■ **Exercise directions**: Search the records for the string "Notation" and copy every line where it turns up.
# # # # #
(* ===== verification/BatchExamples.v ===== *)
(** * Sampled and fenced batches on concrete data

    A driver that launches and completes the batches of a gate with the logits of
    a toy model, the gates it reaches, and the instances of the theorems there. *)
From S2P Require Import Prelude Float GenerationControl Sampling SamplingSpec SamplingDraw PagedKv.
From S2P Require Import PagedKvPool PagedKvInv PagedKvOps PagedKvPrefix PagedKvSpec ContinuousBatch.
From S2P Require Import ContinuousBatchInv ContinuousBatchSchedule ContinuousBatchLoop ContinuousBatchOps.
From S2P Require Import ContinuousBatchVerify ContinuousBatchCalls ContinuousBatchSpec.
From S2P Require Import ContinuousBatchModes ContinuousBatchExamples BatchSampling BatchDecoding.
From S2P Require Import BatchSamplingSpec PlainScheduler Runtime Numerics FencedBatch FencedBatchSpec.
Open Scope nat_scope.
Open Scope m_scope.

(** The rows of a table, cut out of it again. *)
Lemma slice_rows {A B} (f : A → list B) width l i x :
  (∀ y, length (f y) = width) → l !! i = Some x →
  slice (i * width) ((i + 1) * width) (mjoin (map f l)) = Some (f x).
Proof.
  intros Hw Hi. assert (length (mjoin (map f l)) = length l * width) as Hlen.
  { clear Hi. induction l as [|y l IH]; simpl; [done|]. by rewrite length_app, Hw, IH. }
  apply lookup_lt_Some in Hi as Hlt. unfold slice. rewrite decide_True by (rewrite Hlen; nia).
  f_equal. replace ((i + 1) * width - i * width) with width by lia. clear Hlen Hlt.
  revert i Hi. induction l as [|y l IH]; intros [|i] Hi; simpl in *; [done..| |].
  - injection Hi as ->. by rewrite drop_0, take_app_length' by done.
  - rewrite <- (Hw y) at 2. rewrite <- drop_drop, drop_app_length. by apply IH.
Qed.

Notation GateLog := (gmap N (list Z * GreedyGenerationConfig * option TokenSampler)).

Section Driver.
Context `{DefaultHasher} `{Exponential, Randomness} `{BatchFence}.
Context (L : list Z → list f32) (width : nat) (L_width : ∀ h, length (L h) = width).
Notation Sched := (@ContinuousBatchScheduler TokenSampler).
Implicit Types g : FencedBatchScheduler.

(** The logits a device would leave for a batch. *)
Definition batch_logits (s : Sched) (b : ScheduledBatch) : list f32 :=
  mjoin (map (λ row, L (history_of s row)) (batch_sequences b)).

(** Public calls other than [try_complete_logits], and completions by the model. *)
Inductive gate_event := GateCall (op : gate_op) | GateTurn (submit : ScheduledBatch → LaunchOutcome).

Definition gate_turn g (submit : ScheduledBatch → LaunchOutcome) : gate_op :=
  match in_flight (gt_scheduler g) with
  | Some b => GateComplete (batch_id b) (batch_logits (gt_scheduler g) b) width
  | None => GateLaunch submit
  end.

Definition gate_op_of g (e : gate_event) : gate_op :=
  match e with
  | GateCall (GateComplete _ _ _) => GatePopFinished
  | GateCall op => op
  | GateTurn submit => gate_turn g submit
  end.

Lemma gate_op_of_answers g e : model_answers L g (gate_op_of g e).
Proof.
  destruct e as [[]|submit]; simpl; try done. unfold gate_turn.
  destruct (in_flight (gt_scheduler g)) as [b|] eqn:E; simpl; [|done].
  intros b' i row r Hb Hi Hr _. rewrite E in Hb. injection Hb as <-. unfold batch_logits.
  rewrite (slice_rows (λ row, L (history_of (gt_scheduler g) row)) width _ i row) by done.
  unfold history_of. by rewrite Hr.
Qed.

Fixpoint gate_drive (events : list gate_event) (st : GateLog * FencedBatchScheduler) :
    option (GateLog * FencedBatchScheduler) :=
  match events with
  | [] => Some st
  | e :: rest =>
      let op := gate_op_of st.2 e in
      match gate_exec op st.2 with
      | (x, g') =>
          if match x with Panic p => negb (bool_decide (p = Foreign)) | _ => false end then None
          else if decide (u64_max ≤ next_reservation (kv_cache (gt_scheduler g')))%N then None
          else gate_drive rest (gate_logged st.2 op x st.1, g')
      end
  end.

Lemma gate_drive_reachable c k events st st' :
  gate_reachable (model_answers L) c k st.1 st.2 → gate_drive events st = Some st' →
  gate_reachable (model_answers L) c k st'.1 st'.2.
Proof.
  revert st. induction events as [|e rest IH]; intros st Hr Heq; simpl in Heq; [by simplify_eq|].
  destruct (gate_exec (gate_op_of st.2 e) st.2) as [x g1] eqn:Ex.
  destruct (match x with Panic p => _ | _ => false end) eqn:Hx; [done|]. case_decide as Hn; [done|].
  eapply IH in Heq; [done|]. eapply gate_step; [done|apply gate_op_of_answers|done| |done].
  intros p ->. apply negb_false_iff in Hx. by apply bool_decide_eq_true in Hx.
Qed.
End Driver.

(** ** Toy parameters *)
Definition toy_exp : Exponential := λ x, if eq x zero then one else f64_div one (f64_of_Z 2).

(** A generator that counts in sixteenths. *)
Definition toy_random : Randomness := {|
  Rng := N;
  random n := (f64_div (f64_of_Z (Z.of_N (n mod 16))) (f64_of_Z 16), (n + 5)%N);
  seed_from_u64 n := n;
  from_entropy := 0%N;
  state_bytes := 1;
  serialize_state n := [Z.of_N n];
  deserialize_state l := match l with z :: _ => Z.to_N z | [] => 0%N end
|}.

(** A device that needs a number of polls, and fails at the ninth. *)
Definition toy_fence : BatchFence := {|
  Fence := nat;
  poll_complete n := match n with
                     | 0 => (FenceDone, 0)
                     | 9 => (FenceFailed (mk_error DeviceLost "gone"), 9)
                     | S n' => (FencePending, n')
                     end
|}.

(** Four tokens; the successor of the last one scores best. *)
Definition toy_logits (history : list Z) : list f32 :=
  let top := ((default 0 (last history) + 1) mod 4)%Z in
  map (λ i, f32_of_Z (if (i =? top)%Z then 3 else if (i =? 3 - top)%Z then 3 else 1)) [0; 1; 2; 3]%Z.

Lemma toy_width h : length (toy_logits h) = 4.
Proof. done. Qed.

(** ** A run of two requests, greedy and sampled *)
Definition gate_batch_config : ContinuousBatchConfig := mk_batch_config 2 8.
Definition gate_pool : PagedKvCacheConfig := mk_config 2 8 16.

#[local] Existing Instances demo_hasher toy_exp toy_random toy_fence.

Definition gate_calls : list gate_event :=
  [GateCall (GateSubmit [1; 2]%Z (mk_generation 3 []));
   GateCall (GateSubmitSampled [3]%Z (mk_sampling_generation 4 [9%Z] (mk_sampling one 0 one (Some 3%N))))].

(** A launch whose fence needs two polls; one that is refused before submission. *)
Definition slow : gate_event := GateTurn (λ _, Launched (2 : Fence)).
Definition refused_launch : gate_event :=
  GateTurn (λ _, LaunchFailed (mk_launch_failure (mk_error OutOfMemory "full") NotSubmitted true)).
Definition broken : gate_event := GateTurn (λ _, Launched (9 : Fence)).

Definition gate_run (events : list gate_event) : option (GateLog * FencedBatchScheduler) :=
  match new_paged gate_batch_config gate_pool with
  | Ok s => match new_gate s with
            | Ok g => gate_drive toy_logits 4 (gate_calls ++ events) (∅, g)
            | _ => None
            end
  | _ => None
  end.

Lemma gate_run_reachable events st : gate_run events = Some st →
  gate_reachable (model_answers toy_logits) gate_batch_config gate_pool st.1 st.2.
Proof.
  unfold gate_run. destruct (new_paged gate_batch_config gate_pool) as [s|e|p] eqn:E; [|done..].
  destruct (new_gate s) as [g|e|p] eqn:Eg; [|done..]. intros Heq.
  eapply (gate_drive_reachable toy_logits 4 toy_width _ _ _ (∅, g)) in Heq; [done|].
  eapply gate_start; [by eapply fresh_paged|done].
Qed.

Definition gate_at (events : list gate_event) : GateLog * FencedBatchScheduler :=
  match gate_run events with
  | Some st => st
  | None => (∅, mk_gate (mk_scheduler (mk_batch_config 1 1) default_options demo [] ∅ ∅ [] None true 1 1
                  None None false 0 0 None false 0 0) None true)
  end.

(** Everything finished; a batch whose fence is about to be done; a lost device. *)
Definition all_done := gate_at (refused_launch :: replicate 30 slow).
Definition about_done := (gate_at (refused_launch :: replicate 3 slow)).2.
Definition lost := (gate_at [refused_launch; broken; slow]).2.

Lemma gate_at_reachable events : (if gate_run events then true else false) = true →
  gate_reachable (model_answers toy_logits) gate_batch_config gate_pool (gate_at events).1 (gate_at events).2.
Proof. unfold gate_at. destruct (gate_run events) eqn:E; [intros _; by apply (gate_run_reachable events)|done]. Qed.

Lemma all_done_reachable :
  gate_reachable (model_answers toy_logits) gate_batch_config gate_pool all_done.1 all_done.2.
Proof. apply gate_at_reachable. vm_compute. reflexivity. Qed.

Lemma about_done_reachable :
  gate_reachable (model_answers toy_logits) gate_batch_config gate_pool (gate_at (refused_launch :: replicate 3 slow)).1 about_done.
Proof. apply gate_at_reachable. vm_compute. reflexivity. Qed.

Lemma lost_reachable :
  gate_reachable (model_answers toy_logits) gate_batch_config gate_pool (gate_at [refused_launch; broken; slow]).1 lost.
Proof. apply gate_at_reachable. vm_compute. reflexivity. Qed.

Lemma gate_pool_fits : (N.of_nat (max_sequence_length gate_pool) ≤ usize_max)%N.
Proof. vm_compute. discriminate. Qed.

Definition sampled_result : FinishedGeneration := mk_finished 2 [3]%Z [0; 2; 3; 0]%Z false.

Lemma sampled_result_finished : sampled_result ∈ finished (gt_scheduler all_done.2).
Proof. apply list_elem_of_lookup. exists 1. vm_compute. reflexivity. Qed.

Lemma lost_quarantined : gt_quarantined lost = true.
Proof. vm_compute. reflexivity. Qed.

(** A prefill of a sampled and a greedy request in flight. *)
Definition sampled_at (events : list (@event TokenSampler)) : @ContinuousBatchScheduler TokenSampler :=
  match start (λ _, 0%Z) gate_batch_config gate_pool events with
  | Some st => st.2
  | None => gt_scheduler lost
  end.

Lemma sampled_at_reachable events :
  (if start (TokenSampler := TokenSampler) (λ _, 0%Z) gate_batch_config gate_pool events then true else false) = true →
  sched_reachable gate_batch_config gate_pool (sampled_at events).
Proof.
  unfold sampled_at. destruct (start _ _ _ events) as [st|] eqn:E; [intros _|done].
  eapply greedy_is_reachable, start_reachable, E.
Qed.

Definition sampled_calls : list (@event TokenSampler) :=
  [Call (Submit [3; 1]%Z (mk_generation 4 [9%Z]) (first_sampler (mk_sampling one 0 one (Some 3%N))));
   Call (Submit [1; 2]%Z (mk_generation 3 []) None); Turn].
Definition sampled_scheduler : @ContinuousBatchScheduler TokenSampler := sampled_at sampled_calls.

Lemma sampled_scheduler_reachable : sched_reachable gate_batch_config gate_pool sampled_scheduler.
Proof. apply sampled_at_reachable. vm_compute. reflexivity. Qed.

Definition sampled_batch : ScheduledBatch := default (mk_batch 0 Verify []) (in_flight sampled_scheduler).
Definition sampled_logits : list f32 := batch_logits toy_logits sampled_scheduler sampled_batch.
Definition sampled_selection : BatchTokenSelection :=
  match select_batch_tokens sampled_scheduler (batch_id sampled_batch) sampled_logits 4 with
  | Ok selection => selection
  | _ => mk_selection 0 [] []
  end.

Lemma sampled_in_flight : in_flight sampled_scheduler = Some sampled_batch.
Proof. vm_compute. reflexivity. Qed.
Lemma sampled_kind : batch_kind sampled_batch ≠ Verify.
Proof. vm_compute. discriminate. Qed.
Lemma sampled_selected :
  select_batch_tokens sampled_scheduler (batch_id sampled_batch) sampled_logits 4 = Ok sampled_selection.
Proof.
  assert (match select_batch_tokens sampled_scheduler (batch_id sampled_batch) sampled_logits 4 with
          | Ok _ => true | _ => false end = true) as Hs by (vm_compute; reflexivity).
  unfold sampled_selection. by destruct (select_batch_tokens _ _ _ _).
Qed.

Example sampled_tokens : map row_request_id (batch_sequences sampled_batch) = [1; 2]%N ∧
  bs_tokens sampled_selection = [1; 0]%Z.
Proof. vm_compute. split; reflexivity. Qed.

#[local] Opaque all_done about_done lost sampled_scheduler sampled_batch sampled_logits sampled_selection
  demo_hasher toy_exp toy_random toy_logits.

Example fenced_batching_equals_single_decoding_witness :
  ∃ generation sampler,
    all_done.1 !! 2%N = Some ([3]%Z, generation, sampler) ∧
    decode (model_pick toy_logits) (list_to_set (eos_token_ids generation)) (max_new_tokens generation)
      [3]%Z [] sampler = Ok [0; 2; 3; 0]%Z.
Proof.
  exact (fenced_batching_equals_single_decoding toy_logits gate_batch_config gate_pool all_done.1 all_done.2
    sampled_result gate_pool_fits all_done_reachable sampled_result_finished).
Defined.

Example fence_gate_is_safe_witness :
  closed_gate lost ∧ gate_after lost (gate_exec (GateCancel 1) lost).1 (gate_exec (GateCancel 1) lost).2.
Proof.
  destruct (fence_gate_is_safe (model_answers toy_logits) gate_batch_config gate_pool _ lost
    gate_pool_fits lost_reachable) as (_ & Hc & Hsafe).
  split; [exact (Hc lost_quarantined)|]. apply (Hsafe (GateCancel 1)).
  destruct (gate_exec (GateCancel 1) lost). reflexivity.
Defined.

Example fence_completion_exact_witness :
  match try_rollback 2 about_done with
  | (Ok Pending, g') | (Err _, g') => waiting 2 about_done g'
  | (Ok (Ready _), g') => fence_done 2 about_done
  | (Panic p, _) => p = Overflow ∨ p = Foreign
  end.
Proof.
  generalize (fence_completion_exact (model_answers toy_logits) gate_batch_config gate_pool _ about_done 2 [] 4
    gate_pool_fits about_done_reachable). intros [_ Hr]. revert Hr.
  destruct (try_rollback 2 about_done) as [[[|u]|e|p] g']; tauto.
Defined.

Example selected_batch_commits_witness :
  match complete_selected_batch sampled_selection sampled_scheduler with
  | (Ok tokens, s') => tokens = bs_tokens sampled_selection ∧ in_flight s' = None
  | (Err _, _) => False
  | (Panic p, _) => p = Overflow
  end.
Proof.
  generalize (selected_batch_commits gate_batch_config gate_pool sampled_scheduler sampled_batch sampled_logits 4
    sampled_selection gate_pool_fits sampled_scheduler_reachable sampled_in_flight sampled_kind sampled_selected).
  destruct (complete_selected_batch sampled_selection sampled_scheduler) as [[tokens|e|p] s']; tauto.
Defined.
# # # # #
■ **Written response**:
Notation GateLog := (gmap N (list Z * GreedyGenerationConfig * option TokenSampler)).
Notation Sched := (@ContinuousBatchScheduler TokenSampler).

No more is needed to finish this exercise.